● Work to be completed
Print the first line of the data below and every one after it, through the line containing "Lemma shr_1_exact (mrs", exactly as written.

● Input material
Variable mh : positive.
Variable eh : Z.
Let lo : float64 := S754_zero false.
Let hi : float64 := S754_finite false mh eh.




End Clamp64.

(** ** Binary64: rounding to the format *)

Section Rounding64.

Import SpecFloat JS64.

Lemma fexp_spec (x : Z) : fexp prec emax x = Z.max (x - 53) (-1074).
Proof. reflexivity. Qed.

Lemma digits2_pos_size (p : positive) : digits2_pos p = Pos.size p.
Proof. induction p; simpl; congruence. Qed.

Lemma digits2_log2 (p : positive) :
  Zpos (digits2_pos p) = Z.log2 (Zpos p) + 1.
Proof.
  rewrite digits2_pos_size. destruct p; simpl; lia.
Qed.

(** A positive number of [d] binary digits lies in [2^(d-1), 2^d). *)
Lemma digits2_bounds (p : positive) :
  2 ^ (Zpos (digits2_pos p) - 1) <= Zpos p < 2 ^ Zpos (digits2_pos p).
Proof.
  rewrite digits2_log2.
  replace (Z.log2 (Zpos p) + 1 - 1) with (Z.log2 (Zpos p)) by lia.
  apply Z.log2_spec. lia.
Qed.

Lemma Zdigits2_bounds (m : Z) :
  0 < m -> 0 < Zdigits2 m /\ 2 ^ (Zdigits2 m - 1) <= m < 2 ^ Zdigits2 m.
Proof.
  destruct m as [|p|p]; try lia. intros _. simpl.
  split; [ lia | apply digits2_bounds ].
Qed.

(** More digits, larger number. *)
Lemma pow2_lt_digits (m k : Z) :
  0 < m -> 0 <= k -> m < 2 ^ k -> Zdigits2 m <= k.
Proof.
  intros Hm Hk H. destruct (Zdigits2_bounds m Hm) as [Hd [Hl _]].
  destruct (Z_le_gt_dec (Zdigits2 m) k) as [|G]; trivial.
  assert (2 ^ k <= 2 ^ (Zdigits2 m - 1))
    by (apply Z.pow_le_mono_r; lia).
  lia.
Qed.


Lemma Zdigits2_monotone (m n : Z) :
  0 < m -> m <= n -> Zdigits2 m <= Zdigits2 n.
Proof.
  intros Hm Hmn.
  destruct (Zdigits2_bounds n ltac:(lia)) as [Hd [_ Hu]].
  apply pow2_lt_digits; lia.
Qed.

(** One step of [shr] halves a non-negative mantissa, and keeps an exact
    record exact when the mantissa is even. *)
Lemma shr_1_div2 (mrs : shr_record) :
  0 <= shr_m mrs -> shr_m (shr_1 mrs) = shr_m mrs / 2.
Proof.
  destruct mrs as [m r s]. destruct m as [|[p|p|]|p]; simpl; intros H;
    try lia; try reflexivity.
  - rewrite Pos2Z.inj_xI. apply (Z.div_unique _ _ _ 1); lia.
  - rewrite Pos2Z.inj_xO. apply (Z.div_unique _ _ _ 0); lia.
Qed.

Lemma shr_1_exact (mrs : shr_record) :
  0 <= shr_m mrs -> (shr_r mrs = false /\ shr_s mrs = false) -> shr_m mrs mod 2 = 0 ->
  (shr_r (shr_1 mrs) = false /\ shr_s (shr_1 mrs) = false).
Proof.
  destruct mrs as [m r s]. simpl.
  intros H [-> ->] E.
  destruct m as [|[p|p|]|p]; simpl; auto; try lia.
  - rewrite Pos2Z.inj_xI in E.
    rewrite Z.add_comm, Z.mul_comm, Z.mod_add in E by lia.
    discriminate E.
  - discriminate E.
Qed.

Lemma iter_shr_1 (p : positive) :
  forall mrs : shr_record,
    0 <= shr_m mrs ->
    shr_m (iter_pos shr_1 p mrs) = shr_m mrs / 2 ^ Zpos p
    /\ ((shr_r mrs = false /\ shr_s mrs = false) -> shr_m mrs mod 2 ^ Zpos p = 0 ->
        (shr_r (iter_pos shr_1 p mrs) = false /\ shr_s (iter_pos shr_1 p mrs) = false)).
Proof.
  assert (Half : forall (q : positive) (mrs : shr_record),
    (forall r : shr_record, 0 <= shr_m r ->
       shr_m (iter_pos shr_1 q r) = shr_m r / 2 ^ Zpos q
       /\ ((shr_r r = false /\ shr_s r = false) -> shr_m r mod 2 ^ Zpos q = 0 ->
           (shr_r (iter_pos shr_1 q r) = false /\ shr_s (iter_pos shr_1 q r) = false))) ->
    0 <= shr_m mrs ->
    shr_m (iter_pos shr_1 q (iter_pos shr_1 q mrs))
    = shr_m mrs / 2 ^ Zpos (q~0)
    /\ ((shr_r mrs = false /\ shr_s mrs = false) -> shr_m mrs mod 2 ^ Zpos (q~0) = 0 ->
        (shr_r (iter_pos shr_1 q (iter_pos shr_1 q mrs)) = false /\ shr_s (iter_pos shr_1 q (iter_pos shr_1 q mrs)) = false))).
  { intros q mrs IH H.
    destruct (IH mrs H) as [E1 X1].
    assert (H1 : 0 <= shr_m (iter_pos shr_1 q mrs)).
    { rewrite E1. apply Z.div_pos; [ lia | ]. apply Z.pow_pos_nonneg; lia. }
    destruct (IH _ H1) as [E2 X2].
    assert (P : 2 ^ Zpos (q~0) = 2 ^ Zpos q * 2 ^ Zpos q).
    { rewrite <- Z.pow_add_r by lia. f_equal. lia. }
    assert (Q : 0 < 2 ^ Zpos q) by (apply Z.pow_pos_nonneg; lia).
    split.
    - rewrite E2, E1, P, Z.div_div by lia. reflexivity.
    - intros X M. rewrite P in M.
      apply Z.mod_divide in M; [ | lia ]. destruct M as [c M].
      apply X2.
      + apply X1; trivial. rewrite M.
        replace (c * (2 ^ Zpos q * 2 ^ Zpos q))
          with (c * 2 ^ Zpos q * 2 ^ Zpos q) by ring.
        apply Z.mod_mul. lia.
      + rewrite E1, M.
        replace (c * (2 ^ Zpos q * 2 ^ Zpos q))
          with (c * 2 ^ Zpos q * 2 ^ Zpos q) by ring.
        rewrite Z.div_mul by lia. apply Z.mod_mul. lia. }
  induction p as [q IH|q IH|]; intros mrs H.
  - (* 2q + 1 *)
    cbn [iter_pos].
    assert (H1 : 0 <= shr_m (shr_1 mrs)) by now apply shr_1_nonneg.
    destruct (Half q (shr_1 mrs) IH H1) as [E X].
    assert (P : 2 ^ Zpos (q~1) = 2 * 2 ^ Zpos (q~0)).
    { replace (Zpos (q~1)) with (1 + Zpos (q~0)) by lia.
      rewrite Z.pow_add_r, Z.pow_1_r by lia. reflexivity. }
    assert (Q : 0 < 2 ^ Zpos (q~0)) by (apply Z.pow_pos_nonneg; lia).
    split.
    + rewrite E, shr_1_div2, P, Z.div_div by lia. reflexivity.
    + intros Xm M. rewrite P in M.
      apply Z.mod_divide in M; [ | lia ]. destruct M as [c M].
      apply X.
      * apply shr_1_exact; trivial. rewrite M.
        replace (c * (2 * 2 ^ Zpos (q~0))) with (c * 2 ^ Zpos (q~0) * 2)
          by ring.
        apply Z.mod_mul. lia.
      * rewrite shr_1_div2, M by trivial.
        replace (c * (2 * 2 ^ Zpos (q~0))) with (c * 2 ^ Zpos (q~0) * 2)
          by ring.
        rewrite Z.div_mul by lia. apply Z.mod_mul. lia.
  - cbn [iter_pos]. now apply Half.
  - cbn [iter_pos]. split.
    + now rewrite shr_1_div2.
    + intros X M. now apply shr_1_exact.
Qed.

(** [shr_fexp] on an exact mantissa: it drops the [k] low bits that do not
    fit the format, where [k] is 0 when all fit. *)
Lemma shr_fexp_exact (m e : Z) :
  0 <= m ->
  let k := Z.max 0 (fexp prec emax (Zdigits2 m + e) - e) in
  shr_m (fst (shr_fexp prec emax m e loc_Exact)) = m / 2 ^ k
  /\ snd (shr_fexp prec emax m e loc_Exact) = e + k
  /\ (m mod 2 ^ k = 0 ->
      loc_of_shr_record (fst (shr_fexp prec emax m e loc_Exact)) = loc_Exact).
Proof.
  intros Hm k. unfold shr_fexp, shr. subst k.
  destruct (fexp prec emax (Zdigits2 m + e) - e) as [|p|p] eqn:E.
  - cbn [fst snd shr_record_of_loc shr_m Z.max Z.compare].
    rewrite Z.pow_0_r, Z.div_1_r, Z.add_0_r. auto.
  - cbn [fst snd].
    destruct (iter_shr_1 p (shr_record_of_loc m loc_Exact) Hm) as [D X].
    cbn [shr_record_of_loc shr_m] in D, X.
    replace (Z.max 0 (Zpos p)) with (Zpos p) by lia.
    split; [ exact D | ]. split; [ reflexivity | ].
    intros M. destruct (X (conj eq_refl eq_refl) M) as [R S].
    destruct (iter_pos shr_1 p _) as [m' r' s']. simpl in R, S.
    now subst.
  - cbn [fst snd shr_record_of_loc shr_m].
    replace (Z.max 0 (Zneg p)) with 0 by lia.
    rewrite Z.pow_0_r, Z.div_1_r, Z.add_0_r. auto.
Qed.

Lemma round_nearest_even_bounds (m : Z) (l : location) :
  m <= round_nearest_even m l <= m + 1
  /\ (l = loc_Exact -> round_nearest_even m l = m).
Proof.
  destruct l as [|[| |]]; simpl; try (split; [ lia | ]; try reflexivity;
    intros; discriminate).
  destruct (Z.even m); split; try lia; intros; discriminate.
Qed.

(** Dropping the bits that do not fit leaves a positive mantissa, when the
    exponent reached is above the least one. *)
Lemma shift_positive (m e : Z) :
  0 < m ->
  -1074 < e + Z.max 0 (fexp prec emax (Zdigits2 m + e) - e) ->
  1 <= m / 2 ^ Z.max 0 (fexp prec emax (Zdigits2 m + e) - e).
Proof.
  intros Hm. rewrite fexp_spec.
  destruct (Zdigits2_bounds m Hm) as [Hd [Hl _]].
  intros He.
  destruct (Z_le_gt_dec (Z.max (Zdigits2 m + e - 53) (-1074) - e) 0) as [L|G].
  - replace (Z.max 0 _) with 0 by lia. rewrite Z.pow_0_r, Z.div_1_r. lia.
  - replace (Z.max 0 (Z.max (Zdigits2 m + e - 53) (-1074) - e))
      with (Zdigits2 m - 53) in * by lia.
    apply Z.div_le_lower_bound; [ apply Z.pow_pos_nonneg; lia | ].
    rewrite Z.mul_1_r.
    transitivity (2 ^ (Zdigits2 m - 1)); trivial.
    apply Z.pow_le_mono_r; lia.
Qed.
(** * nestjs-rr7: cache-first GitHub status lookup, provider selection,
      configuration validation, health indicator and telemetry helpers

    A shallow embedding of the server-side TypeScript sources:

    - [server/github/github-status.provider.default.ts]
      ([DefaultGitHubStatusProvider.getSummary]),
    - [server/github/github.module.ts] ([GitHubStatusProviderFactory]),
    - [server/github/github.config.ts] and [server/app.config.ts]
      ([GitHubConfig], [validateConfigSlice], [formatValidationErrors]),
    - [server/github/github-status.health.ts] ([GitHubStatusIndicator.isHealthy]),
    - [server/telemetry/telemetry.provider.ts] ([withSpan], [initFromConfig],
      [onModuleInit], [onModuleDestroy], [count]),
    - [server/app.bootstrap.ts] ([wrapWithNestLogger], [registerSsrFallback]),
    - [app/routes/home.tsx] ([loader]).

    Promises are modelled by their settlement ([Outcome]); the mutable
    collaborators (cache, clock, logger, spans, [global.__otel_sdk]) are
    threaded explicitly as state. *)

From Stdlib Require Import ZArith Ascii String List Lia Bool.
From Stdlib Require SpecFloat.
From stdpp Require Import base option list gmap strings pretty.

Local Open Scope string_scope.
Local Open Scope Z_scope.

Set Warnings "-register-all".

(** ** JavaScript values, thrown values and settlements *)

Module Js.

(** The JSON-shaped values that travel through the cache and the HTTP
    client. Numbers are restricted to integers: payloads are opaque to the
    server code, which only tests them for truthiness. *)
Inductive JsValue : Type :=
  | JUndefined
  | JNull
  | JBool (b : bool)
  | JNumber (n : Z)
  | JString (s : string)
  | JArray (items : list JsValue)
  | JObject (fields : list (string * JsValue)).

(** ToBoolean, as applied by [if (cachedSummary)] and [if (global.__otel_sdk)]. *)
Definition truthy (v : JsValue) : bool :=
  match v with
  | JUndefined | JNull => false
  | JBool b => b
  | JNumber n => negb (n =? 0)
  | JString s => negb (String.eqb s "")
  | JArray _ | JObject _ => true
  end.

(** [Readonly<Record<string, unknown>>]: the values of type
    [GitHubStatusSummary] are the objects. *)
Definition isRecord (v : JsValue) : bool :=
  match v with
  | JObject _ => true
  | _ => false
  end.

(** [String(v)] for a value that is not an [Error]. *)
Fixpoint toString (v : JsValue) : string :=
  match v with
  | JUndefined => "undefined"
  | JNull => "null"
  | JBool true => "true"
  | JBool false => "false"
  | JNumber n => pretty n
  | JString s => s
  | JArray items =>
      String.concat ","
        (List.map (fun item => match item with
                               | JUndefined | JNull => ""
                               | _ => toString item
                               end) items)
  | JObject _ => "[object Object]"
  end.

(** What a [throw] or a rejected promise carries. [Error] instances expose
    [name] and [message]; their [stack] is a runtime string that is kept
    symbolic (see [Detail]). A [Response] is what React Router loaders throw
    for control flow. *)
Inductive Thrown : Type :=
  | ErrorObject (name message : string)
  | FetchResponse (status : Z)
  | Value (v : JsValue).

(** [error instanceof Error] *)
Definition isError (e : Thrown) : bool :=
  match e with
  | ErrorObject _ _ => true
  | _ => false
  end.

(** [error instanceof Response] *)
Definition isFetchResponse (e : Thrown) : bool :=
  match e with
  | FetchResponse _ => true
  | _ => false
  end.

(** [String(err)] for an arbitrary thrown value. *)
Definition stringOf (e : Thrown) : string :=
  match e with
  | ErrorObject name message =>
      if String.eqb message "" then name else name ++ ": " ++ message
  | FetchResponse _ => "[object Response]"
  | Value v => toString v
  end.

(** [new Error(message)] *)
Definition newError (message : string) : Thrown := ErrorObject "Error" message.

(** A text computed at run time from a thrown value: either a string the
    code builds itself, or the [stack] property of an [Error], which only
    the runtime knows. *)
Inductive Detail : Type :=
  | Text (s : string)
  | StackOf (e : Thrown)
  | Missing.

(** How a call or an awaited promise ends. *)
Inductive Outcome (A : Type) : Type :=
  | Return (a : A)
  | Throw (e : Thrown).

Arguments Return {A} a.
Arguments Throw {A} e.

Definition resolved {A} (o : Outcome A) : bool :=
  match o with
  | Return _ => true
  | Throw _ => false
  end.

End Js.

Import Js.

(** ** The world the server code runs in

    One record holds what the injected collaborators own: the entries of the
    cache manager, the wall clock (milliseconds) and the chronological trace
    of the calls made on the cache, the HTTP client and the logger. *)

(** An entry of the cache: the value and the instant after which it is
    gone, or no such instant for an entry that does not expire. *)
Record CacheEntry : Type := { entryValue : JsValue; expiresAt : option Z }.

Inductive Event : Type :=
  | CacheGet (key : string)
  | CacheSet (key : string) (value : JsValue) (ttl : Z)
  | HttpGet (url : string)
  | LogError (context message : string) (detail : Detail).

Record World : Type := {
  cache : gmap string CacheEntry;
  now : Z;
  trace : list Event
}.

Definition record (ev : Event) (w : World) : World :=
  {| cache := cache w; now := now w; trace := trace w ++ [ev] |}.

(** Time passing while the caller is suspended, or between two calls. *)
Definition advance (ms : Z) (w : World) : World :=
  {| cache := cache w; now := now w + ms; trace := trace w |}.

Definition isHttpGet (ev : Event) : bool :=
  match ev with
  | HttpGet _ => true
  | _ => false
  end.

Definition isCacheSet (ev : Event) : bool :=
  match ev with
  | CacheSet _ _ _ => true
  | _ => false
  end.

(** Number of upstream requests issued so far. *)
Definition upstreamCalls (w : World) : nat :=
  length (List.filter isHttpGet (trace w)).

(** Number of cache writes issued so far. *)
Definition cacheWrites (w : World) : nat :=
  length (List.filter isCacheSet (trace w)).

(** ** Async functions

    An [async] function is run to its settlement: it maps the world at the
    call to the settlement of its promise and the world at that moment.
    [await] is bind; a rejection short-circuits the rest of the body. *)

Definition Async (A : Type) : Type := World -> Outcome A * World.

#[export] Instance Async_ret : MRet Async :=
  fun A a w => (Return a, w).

● Worked solution
Variable mh : positive.
Variable eh : Z.
Let lo : float64 := S754_zero false.
Let hi : float64 := S754_finite false mh eh.




End Clamp64.

(** ** Binary64: rounding to the format *)

Section Rounding64.

Import SpecFloat JS64.

Lemma fexp_spec (x : Z) : fexp prec emax x = Z.max (x - 53) (-1074).
Proof. reflexivity. Qed.

Lemma digits2_pos_size (p : positive) : digits2_pos p = Pos.size p.
Proof. induction p; simpl; congruence. Qed.

Lemma digits2_log2 (p : positive) :
  Zpos (digits2_pos p) = Z.log2 (Zpos p) + 1.
Proof.
  rewrite digits2_pos_size. destruct p; simpl; lia.
Qed.

(** A positive number of [d] binary digits lies in [2^(d-1), 2^d). *)
Lemma digits2_bounds (p : positive) :
  2 ^ (Zpos (digits2_pos p) - 1) <= Zpos p < 2 ^ Zpos (digits2_pos p).
Proof.
  rewrite digits2_log2.
  replace (Z.log2 (Zpos p) + 1 - 1) with (Z.log2 (Zpos p)) by lia.
  apply Z.log2_spec. lia.
Qed.

Lemma Zdigits2_bounds (m : Z) :
  0 < m -> 0 < Zdigits2 m /\ 2 ^ (Zdigits2 m - 1) <= m < 2 ^ Zdigits2 m.
Proof.
  destruct m as [|p|p]; try lia. intros _. simpl.
  split; [ lia | apply digits2_bounds ].
Qed.

(** More digits, larger number. *)
Lemma pow2_lt_digits (m k : Z) :
  0 < m -> 0 <= k -> m < 2 ^ k -> Zdigits2 m <= k.
Proof.
  intros Hm Hk H. destruct (Zdigits2_bounds m Hm) as [Hd [Hl _]].
  destruct (Z_le_gt_dec (Zdigits2 m) k) as [|G]; trivial.
  assert (2 ^ k <= 2 ^ (Zdigits2 m - 1))
    by (apply Z.pow_le_mono_r; lia).
  lia.
Qed.


Lemma Zdigits2_monotone (m n : Z) :
  0 < m -> m <= n -> Zdigits2 m <= Zdigits2 n.
Proof.
  intros Hm Hmn.
  destruct (Zdigits2_bounds n ltac:(lia)) as [Hd [_ Hu]].
  apply pow2_lt_digits; lia.
Qed.

(** One step of [shr] halves a non-negative mantissa, and keeps an exact
    record exact when the mantissa is even. *)
Lemma shr_1_div2 (mrs : shr_record) :
  0 <= shr_m mrs -> shr_m (shr_1 mrs) = shr_m mrs / 2.
Proof.
  destruct mrs as [m r s]. destruct m as [|[p|p|]|p]; simpl; intros H;
    try lia; try reflexivity.
  - rewrite Pos2Z.inj_xI. apply (Z.div_unique _ _ _ 1); lia.
  - rewrite Pos2Z.inj_xO. apply (Z.div_unique _ _ _ 0); lia.
Qed.

Lemma shr_1_exact (mrs : shr_record) :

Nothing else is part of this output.